DATA FOR THIS EXERCISE —
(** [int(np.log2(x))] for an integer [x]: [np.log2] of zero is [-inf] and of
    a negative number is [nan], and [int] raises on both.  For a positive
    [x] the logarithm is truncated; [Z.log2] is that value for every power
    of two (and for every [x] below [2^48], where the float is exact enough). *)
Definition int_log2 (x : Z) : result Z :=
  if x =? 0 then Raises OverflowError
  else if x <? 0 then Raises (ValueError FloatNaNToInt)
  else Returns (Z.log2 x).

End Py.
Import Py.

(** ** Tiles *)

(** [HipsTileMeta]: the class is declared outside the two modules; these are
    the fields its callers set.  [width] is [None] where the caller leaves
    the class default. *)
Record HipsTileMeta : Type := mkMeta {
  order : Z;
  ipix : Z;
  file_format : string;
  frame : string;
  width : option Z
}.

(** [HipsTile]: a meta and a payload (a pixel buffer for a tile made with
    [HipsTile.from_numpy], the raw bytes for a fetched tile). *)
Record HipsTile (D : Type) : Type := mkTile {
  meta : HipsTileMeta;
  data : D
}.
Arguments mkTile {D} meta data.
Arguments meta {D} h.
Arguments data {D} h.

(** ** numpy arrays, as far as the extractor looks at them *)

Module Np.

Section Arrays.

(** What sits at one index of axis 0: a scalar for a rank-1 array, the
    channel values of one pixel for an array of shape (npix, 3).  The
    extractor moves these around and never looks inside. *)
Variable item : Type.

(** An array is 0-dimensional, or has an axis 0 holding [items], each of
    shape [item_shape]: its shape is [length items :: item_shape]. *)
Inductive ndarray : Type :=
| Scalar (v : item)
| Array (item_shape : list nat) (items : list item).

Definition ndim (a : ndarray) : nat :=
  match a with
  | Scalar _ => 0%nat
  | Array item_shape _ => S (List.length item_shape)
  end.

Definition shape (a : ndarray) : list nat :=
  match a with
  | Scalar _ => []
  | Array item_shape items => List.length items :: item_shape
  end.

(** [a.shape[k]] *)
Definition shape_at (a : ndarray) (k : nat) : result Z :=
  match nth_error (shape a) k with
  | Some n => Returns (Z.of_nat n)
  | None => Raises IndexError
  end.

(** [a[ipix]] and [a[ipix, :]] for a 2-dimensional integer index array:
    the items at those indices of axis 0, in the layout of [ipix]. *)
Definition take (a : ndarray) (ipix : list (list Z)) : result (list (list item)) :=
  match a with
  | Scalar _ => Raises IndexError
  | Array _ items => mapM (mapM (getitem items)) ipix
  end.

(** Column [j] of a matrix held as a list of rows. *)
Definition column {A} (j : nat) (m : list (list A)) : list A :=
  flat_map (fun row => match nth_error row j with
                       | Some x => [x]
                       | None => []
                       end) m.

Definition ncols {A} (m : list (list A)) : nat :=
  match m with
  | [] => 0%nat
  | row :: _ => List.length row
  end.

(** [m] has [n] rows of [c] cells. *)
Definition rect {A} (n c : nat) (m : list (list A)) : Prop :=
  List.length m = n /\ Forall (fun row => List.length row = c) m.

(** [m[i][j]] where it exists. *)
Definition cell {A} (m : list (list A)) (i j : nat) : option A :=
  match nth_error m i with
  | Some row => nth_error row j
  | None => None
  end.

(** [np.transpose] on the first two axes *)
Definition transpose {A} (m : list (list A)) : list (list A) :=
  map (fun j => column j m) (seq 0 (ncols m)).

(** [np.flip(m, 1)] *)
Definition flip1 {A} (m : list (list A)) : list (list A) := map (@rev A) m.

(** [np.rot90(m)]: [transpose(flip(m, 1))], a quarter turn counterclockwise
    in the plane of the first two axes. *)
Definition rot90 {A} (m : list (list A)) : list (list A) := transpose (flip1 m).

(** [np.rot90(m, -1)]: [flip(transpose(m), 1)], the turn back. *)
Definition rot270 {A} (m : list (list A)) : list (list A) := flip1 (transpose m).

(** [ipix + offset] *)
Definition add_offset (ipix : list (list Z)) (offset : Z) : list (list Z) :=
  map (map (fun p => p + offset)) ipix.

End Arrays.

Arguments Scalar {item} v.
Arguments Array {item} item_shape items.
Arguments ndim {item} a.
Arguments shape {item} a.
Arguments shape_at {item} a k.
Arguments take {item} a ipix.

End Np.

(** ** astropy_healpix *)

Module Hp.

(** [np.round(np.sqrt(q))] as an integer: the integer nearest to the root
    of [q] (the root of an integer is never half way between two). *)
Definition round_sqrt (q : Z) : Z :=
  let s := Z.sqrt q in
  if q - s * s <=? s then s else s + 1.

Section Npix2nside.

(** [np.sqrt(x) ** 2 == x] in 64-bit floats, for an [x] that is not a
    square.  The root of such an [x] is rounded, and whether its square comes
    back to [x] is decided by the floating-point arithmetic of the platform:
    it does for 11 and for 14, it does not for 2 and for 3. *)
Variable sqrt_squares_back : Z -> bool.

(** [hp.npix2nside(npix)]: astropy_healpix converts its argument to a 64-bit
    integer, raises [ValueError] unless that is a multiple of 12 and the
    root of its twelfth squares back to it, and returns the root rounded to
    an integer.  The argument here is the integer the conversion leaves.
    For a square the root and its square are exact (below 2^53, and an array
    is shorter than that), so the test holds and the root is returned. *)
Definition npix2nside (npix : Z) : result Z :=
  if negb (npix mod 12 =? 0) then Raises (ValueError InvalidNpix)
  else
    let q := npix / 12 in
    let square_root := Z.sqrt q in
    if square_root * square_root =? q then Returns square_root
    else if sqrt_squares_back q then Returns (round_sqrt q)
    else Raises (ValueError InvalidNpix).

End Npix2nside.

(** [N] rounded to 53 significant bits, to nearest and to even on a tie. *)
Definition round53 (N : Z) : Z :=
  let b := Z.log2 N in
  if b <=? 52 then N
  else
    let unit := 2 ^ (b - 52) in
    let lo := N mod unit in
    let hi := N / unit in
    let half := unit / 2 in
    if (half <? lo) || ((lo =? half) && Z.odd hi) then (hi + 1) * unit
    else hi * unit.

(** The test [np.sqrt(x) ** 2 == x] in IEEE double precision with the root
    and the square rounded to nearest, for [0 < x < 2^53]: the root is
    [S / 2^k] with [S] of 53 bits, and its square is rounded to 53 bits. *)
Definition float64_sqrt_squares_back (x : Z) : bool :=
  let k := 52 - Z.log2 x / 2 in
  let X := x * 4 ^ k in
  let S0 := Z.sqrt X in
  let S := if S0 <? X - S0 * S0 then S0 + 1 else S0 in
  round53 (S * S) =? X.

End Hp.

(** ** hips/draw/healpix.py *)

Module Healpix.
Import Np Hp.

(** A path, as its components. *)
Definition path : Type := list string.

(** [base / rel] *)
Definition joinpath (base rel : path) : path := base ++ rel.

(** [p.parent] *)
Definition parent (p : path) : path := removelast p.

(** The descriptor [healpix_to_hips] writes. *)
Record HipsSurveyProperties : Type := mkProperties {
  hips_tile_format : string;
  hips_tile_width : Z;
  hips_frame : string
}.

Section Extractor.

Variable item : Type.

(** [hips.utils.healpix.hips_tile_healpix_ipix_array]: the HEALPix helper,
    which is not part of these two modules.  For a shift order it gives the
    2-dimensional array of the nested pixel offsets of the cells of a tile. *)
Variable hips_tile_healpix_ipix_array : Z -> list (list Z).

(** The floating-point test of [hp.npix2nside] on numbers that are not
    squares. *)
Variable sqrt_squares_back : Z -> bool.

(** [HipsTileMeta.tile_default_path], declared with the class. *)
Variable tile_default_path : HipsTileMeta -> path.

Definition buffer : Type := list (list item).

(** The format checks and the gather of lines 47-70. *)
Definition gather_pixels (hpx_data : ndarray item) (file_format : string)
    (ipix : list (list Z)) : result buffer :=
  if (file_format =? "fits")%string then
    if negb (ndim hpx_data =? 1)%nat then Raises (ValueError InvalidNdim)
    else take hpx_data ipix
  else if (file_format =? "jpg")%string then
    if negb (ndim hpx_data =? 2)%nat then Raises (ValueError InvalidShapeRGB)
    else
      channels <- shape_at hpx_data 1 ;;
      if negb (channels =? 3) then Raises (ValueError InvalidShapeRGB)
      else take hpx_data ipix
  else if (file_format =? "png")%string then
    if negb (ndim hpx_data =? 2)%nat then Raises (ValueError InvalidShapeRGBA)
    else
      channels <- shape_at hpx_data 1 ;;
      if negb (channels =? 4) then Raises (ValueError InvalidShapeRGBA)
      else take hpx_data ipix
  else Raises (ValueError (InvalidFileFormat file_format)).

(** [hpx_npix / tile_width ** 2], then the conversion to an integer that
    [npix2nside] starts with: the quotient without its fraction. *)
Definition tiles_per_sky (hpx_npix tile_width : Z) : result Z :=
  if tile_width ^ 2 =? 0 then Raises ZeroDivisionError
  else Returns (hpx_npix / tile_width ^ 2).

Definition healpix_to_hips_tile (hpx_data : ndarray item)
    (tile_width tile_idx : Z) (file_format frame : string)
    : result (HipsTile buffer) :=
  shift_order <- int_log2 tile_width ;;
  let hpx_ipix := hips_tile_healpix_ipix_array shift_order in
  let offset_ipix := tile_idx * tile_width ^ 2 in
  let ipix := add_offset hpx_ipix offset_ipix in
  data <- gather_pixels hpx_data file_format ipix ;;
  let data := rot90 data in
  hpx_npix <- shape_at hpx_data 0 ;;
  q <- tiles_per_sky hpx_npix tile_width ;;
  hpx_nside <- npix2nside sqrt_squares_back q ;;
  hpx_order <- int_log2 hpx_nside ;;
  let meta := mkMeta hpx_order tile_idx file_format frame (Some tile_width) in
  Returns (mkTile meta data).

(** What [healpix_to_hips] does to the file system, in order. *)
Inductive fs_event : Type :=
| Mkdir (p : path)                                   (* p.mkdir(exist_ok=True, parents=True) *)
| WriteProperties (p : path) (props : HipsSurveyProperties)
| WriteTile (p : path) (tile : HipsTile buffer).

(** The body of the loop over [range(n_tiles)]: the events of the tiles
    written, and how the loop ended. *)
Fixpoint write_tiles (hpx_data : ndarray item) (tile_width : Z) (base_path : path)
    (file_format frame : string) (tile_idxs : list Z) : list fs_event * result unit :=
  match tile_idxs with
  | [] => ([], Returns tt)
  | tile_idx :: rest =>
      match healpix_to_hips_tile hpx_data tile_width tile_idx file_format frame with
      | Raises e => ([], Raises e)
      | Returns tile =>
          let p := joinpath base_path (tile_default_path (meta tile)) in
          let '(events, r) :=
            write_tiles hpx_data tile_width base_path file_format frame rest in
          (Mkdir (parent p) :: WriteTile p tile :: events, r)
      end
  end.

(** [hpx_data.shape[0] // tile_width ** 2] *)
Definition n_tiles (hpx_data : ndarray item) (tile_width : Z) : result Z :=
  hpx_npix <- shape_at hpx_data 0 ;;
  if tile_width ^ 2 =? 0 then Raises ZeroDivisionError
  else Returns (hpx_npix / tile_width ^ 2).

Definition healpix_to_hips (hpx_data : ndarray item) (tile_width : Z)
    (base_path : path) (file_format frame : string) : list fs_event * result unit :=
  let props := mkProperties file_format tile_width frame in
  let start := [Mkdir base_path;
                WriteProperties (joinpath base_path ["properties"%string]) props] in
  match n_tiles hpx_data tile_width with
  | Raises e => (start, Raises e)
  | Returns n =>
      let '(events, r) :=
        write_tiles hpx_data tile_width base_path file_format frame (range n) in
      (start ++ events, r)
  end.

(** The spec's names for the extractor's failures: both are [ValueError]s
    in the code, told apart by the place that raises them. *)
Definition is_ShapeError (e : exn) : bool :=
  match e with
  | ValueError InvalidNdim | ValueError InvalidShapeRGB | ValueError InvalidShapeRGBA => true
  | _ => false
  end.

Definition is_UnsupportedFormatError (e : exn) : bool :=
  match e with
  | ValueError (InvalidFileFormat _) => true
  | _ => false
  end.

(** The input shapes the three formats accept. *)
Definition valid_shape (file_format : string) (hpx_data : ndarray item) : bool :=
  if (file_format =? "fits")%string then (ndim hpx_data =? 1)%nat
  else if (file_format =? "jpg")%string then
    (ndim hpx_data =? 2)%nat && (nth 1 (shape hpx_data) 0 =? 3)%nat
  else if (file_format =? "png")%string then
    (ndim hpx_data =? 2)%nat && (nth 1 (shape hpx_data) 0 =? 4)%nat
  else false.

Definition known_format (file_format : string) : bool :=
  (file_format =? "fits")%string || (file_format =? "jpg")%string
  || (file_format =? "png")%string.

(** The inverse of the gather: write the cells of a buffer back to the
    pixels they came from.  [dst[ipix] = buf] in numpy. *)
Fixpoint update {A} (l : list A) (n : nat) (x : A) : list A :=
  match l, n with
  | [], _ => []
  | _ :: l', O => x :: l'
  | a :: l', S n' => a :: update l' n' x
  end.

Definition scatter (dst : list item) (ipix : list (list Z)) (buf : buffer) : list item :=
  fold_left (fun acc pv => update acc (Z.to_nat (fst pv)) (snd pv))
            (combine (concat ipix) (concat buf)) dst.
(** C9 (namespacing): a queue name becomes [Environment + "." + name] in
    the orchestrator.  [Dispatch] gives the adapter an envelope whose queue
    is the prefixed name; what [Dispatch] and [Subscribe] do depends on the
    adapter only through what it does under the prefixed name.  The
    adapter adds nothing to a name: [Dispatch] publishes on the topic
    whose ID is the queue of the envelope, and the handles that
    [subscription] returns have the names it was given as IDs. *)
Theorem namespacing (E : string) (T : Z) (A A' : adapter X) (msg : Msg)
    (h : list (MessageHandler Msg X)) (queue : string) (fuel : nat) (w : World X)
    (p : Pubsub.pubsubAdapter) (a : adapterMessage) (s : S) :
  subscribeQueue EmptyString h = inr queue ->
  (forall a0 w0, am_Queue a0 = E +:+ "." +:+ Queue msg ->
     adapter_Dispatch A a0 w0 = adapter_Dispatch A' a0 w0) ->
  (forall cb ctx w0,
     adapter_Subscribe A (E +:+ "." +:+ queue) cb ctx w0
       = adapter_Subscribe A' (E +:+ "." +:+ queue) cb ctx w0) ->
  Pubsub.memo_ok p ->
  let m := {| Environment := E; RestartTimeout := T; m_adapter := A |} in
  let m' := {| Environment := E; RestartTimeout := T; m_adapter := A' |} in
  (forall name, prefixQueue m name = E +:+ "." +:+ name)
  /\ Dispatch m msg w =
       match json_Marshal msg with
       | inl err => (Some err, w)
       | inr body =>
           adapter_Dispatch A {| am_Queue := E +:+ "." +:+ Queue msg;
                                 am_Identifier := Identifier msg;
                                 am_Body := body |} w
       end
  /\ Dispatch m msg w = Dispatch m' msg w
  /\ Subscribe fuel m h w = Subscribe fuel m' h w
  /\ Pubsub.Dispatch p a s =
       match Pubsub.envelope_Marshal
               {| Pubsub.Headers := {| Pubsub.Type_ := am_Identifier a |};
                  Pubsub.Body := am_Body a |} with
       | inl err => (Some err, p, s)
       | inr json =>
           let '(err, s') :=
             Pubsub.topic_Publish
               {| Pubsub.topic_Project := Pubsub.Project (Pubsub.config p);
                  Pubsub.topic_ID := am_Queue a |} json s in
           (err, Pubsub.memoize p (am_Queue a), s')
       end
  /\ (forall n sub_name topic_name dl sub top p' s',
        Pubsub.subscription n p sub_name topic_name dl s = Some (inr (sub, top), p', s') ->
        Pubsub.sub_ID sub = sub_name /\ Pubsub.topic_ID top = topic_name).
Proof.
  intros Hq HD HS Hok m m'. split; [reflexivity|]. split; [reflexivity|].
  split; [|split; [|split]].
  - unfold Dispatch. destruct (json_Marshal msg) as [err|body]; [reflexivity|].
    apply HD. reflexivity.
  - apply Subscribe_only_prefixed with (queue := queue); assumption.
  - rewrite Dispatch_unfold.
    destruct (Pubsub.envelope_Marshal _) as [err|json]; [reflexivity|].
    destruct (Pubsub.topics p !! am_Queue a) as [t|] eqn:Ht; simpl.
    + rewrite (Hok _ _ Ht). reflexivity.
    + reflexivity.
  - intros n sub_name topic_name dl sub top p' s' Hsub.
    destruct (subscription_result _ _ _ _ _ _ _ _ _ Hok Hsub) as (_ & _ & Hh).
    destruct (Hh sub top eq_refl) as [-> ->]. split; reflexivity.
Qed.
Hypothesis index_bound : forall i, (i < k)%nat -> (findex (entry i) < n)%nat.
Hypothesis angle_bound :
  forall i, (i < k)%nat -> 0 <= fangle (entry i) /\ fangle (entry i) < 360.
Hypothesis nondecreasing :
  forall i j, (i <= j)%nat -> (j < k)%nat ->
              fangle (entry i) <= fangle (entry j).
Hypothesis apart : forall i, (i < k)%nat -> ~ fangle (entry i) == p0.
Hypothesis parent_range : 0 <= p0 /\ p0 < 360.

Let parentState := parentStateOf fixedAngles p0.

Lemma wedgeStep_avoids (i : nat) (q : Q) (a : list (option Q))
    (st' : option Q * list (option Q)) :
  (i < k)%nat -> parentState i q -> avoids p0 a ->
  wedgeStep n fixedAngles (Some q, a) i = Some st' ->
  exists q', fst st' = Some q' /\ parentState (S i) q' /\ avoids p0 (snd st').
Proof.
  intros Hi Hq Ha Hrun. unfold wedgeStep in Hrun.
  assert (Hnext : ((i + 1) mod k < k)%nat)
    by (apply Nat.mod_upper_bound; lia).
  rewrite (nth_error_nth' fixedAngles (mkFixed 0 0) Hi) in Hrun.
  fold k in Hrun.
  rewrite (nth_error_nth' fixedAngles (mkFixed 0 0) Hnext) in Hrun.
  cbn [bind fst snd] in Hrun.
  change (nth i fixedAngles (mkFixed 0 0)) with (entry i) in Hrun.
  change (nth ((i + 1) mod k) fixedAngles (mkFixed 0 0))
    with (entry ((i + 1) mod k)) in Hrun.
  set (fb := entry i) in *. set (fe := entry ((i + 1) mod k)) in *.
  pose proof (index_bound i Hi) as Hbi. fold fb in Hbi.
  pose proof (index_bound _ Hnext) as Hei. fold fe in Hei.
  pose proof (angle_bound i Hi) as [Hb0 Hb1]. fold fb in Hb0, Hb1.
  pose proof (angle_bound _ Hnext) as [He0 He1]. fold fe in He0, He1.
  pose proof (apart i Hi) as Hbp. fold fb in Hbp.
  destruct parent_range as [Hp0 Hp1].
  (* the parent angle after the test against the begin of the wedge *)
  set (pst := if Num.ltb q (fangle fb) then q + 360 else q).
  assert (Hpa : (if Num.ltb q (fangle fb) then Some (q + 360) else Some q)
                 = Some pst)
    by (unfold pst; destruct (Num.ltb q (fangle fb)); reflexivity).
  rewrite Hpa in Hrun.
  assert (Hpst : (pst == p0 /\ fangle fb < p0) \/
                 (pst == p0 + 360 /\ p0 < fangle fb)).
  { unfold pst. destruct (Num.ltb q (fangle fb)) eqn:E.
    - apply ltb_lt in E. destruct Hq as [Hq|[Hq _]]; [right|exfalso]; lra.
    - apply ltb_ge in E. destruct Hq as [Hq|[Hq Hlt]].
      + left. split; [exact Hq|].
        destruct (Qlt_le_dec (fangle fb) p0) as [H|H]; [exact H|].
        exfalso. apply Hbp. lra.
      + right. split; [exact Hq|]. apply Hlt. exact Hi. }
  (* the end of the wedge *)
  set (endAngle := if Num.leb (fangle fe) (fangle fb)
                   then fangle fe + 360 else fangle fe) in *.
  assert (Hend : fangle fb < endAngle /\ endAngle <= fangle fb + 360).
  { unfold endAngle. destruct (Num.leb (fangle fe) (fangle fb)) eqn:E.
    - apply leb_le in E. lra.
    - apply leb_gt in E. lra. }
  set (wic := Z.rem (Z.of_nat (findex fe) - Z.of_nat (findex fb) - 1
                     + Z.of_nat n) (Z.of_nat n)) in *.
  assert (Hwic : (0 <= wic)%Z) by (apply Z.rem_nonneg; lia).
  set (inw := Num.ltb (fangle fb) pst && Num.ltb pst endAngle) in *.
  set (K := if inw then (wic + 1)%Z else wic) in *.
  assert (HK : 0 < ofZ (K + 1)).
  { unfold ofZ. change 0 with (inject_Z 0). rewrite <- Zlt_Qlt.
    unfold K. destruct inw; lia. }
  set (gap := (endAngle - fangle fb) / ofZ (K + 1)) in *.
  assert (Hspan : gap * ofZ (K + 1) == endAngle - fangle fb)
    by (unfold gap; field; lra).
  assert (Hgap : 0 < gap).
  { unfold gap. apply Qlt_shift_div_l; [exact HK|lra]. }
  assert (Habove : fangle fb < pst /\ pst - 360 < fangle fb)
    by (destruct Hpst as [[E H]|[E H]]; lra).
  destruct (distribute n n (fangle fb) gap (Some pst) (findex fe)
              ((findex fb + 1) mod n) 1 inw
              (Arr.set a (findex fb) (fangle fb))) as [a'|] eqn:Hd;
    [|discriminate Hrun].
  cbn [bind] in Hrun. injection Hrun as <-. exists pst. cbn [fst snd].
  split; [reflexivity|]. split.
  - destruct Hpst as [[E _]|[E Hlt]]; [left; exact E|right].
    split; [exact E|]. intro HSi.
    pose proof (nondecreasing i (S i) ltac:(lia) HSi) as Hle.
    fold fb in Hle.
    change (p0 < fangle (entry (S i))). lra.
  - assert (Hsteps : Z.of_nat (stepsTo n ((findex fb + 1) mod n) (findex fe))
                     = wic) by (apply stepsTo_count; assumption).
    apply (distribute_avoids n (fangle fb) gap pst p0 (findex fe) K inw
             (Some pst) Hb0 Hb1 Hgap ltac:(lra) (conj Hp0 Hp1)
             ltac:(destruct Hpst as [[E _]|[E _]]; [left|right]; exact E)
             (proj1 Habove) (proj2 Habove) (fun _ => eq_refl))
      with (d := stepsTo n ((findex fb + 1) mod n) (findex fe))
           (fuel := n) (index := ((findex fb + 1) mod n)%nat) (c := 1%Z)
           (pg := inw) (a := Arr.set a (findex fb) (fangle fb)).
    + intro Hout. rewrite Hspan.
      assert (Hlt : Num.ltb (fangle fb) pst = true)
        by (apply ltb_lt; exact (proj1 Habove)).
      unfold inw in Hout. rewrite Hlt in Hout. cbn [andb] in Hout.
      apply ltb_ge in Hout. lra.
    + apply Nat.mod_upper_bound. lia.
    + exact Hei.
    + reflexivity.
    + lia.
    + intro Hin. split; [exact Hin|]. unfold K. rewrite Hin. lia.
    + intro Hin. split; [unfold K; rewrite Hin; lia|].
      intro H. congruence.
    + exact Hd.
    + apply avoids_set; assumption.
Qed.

WORK TO COMPLETE —
Each line from the top of the records down to the one with "(** ** Tiles *)" must be retyped exactly; include both ends and nothing else.

OUTPUT FOR THIS EXERCISE —
(** [int(np.log2(x))] for an integer [x]: [np.log2] of zero is [-inf] and of
    a negative number is [nan], and [int] raises on both.  For a positive
    [x] the logarithm is truncated; [Z.log2] is that value for every power
    of two (and for every [x] below [2^48], where the float is exact enough). *)
Definition int_log2 (x : Z) : result Z :=
  if x =? 0 then Raises OverflowError
  else if x <? 0 then Raises (ValueError FloatNaNToInt)
  else Returns (Z.log2 x).

End Py.
Import Py.

(** ** Tiles *)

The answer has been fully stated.